**DIRECTIONS FOR THIS TASK:** Find the line holding "(* ===== verification/Envelope.v ===== *)" in the entries below. Give it again exactly, along with every line after it up to and including the line holding "Local Open Scope string_scope.".

**DATA IN THIS EXERCISE:**
═══
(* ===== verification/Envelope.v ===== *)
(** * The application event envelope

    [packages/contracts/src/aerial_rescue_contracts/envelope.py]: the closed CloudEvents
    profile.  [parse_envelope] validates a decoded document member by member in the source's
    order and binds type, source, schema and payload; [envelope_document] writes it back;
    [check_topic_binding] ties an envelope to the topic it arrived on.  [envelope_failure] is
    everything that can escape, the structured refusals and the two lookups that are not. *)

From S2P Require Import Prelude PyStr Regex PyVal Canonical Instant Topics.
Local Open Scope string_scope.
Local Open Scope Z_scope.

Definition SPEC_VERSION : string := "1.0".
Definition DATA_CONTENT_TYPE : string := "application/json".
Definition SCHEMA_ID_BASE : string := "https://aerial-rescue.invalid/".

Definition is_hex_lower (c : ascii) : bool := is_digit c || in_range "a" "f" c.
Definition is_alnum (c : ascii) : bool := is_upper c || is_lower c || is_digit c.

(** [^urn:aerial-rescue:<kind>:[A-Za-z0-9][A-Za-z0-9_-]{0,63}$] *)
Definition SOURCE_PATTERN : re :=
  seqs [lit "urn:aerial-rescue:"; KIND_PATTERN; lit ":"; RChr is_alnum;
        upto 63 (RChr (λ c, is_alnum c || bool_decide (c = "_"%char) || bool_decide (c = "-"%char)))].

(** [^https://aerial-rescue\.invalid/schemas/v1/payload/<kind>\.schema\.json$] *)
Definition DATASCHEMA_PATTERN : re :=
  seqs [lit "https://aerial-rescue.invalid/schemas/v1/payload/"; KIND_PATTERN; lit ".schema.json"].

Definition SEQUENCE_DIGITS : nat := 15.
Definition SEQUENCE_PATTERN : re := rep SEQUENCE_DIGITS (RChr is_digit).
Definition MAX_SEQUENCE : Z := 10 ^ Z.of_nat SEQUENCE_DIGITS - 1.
═══
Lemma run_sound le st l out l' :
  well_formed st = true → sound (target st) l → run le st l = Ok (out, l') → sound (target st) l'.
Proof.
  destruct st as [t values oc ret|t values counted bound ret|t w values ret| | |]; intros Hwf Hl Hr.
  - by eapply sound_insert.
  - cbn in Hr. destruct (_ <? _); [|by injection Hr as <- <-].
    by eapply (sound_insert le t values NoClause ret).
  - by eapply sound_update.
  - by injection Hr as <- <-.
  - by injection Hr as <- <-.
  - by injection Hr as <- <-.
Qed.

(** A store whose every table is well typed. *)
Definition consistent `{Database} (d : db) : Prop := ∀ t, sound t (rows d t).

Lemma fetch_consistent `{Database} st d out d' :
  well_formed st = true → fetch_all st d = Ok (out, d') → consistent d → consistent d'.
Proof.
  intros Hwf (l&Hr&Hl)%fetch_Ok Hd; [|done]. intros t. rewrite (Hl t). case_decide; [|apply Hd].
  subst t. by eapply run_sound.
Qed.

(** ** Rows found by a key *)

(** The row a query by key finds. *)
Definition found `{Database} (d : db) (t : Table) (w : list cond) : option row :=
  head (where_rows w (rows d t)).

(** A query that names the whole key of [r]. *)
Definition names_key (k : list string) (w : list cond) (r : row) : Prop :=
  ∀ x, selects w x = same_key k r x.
═══
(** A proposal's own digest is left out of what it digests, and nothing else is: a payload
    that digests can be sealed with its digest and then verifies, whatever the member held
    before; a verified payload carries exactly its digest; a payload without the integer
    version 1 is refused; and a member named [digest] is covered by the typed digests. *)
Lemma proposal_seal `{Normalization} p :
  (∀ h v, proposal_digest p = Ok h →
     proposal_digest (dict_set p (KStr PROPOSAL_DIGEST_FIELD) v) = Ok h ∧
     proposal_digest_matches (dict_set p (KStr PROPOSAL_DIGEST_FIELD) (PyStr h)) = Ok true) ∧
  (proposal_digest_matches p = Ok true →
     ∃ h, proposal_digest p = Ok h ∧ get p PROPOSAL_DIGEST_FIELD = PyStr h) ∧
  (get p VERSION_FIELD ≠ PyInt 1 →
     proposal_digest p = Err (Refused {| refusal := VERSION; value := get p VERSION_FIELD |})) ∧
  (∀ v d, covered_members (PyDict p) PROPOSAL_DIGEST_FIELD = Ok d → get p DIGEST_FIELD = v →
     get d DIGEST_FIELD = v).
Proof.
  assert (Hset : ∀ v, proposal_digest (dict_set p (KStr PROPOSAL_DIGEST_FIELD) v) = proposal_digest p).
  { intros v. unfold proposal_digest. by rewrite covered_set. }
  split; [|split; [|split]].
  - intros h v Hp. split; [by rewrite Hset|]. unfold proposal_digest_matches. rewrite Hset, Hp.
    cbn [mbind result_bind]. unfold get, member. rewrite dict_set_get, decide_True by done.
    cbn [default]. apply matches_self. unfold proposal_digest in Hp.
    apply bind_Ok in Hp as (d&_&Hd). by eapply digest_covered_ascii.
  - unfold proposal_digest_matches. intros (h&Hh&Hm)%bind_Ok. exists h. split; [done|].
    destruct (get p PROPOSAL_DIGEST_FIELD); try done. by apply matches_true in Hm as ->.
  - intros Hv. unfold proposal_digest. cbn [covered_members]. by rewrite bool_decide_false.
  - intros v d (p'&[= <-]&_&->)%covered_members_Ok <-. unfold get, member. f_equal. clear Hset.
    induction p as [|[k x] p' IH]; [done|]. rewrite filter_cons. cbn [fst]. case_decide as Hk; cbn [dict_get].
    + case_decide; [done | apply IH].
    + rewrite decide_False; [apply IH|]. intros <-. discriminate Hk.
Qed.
═══
**TASK ANSWER:**
(* ===== verification/Envelope.v ===== *)
(** * The application event envelope

    [packages/contracts/src/aerial_rescue_contracts/envelope.py]: the closed CloudEvents
    profile.  [parse_envelope] validates a decoded document member by member in the source's
    order and binds type, source, schema and payload; [envelope_document] writes it back;
    [check_topic_binding] ties an envelope to the topic it arrived on.  [envelope_failure] is
    everything that can escape, the structured refusals and the two lookups that are not. *)

From S2P Require Import Prelude PyStr Regex PyVal Canonical Instant Topics.
Local Open Scope string_scope.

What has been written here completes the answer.